Mais le touriste élégant doit savoir se laisser prendre de temps en temps, parfois même sciemment, aux pièges que lui tendent des individus peu scrupuleux qui profitent indûment à la fois de la renommée d’un lieu ou de celle d’un homme — ou d’une femme, oui, oui, ou d’une femme — célèbre et de la connaissance confuse que les gens ont de ce lieu ou de cette homme — ou de cette femme.
Bref, nous allâmes au « Château de Swann ». C’était une grosse maison bourgeoise avec tourelles comme on en voit un peu partout dans les bourgs de France, et que je désigne souvent et ironiquement sous le vocable de « Maison du notaire ». Malgré ce que pouvait annoncer une plaque de cuivre mal fixée sur la grille cadenassée, le « Chateau de Swann » ne semblait pas avoir accueilli  de touristes, élégants ou ordinaires, depuis longtemps. 

Alors, refusant de retarder plus longtemps notre plaisir, nous nous rendîmes à la Maison de Tante Léonie. 

Dans les lignes qui suivent, vous chercherez vainement une description de cette maison-musée où le petit Marcel se couchait de bonne heure, où Charles Swann venait sonner le soir à la grille du jardin et où Tante Léonie s’étonnait de voir passer sous sa fenêtre un chien qu’elle ne connaissait pas. N’y cherchez pas non plus une quelconque admonestation de ma part à venir la visiter de toute urgence.
Au contraire, si, d’À la Recherche du temps perdu, vous n’avez lu que les cinquante premières pages, ou si, en ayant lu davantage, vous n’êtes pas tombé en passion définitive pour cette oeuvre à la fois colossale, intelligente et sensible, si vous trouvez ridicule, ou précieux, ou trop faible, ou trop méchant, ou trop égoïste son Narrateur, si vous clamez que la société qui y est décrite n’est pas la vôtre et que, par conséquent, elle ne vous intéresse pas, si vous préférez lire les malheurs d’Annie Ernaux, les constructions sèches d’Amélie Nothomb ou les clichés de Joel Dicker, j’irai même jusqu’à vous conseiller de ne pas rendre visite à Tante Léonie et, pourquoi pas, d’éviter Illiers-Combray. Vous n’y trouveriez qu’une maison désuète, bien tenue et plutôt modeste, autrement dit rien qui puisse vous titiller ni l’esprit ni le coeur.

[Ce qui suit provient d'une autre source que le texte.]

(** * skillify: a shallow embedding of the repository profiler and of the
    AutoForge skill wrapper, with the properties of their specification.

    Sources embedded here:
    - [src/skillify.py]                      (module [Skillify])
    - [src/examples/autoforge/entrypoint.py] (module [Autoforge])

    Layout: the embedding ([Py], [Skillify], [Autoforge]), then the notions
    and the sample inputs used to state properties ([SkillifySpec],
    [AutoforgeSpec]), then the proofs ([PyFacts], [SkillifyProofs],
    [AutoforgeProofs]).

    Conventions of the embedding.
    - Python [str] values are [string]s; the text handled by the program is
      taken to be ASCII, so that [len], slicing, [lower] and [upper] act on
      bytes as they act on code points.
    - Values coming out of [json.load] / [tomllib.load] are [pyval]s; JSON
      numbers are integers.
    - A Python exception is a constructor of [exc]; a computation that may
      raise returns a [result].
    - Library calls whose outcome depends only on the file system
      ([open], [read_text], [json.load], [tomllib.load], [iterdir]) are read
      off the file-system model, which records for every file what these
      calls produce.  There are no symbolic links.
    - What is printed on the standard output is left out. *)

From Stdlib Require Import ZArith String Ascii List Bool Lia Permutation.
From Stdlib Require Import DecimalString.
From stdpp Require Import base gmap strings.
Import ListNotations.
(** C5. Two calls in a row whose 32-byte draws differ leave different
    texts: the encoding is injective, so the second call does not
    reproduce what the first wrote, and on one path the file's content
    changes. *)
Theorem different_draws_different_secrets
    (w w1 w2 : world) (directory1 file_name1 directory2 file_name2 : string)
    (path1 path2 : string) :
  generate_and_write_secret directory1 file_name1 w = (Ok path1, w1) →
  generate_and_write_secret directory2 file_name2 w1 = (Ok path2, w2) →
  tape w 32 ≠ tape w1 32 →
  ∃ secret1 secret2,
    fs w1 !! path1 = Some (File true secret1)
    ∧ fs w2 !! path2 = Some (File true secret2)
    ∧ String.length secret1 = 64
    ∧ String.length secret2 = 64
    ∧ secret1 ≠ secret2
    ∧ (path1 = path2 → fs w2 !! path1 ≠ fs w1 !! path1).
Proof.
  intros H1 H2 Hdiff.
  apply call_returns_inv in H2 as (freed2 & -> & ->).
  exists (Hex.hex (tape w 32)), (Hex.hex (tape w1 32)).
  assert (Hex.hex (tape w 32) ≠ Hex.hex (tape w1 32)) as Hne
    by (intros E; by apply hex_inj in E).
  pose proof (tape_length w1 32) as Hlen2.
  clear Hdiff. revert Hne Hlen2. generalize (tape w1 32) as draw2.
  intros draw2 Hne Hlen2.
  apply call_returns_inv in H1 as (freed1 & -> & ->).
  cbn [fs]. rewrite !lookup_insert_eq, !hex_length, tape_length, Hlen2.
  repeat split; try done.
  intros <-. rewrite lookup_insert_eq. congruence.
Qed.

Lemma different_draws_different_secrets_witness :
  generate_and_write_secret "/tmp" "out.txt" sample_world =
    (Ok "/tmp/out.txt", sample_once)
  ∧ generate_and_write_secret "/tmp" "out.txt" sample_once =
    (Ok "/tmp/out.txt", sample_twice)
  ∧ tape sample_world 32 ≠ tape sample_once 32
  ∧ ∃ secret1 secret2,
      fs sample_once !! "/tmp/out.txt" = Some (File true secret1)
      ∧ fs sample_twice !! "/tmp/out.txt" = Some (File true secret2)
      ∧ String.length secret1 = 64
      ∧ String.length secret2 = 64
      ∧ secret1 ≠ secret2
      ∧ ("/tmp/out.txt" = "/tmp/out.txt" →
         fs sample_twice !! "/tmp/out.txt" ≠ fs sample_once !! "/tmp/out.txt").
Proof.
  split; [vm_compute; reflexivity |].
  split; [vm_compute; reflexivity |].
  split; [vm_compute; discriminate |].
  apply (different_draws_different_secrets sample_world sample_once
           sample_twice "/tmp" "out.txt" "/tmp" "out.txt");
    [vm_compute; reflexivity | vm_compute; reflexivity
    | vm_compute; discriminate].
Defined.

(** C6. A call changes at most the file at the joined path, and when it
    returns it has created or overwritten exactly that file.  Every other
    entry of the file tree is what it was, nothing is printed, no
    descriptor stays open, and what the call did is: draw random bytes,
    open that path, write to it, close it. *)
Theorem only_the_target_changes (w : world) (directory file_name : string) :
  let path := posixpath.join directory file_name in
  let outcome := generate_and_write_secret directory file_name w in
  (∀ q, q ≠ path → fs outcome.2 !! q = fs w !! q)
  ∧ stdout outcome.2 = stdout w
  ∧ fds outcome.2 = fds w
  ∧ (∃ new, log outcome.2 = log w ++ new
            ∧ Forall (touches path (lowest_free (fds w))) new)
  ∧ (∀ returned, outcome.1 = Ok returned →
       returned = path
       ∧ fs outcome.2 = <[path := File true (Hex.hex (tape w 32))]> (fs w)).
Proof.
  intros path outcome.
  destruct (call_frame w directory file_name) as (Hfs & Hout & Hfds & _).
  split; [exact Hfs |]. split; [exact Hout |]. split; [exact Hfds |].
  subst outcome. fold path in Hfs |- *.
  destruct (open_w (fs w) path) as [e | [t freed]] eqn:Ho.
  - rewrite (call_open_fails _ _ _ _ Ho). cbn [fst snd log]. split.
    + eexists. split; [reflexivity |].
      constructor; [done | apply open_failure_effects_touch].
    + intros returned Hret. discriminate Hret.
  - destruct (le_lt_dec 64 (disk_free w + freed)) as [Hroom | Hroom].
    + rewrite (call_writes _ _ _ _ _ Ho Hroom). cbn [fst snd log fs]. split.
      * eexists. split; [reflexivity |]. by repeat constructor.
      * intros returned Hret. by inversion Hret.
    + rewrite (call_write_fails _ _ _ _ _ Ho Hroom). cbn [fst snd log].
      split.
      * eexists. split; [reflexivity |]. by repeat constructor.
      * intros returned Hret. discriminate Hret.
Qed.

Lemma only_the_target_changes_witness :
  (generate_and_write_secret "/ro" "keep.txt" sample_world).1 =
    Ok "/ro/keep.txt"
  ∧ "/ro/keep.txt" = posixpath.join "/ro" "keep.txt"
  ∧ fs (generate_and_write_secret "/ro" "keep.txt" sample_world).2 =
    <[posixpath.join "/ro" "keep.txt" :=
        File true (Hex.hex (tape sample_world 32))]> (fs sample_world).
Proof.
  split; [vm_compute; reflexivity |].
  apply (only_the_target_changes sample_world "/ro" "keep.txt").
  vm_compute; reflexivity.
Defined.

(** C7. Run as the main module, the script calls
    [generate_and_write_secret("./crypto_data", "link_secret.txt")] and
    then prints the one line [Saved LinkSecretFile to <path>], where
    <path> is the path returned, and nothing else. *)
Theorem entry_point_prints (w w1 : world) (path : string) :
  generate_and_write_secret "./crypto_data" "link_secret.txt" w
    = (Ok path, w1) →
  path = "./crypto_data/link_secret.txt"
  ∧ ∃ w2,
      script "__main__" w = (Ok tt, w2)
      ∧ stdout w2 =
        stdout w +:+ "Saved LinkSecretFile to " +:+ path +:+ newline
      ∧ log w2 = log w1 ++ [Printed ("Saved LinkSecretFile to " +:+ path)]
      ∧ fs w2 = fs w1
      ∧ fds w2 = fds w1.
Proof.
  intros Hrun.
  assert (script "__main__" w =
          print ("Saved LinkSecretFile to " +:+ path) w1) as Hscript.
  { change (script "__main__") with main.
    unfold main, bind. by rewrite Hrun. }
  apply call_returns_inv in Hrun as (freed & -> & ->).
  split; [reflexivity |]. eexists. split; [exact Hscript |]. done.
Qed.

Mais si vous n’appartenez à aucune des catégories ci-dessus, apprenez que la visite de la maison de Tante Léonie nous a intéressés, ravis et émus. Je n’en dirai pas davantage. 

Sachez également que faute de dresser un compte-rendu touristique enthousiaste mais ennuyeux de notre visite, j’ai préféré écrire le pastiche intitulé assez finement, je dois dire, Trou de mémoire, que j’ai publié ces jours derniers  en quatre parties.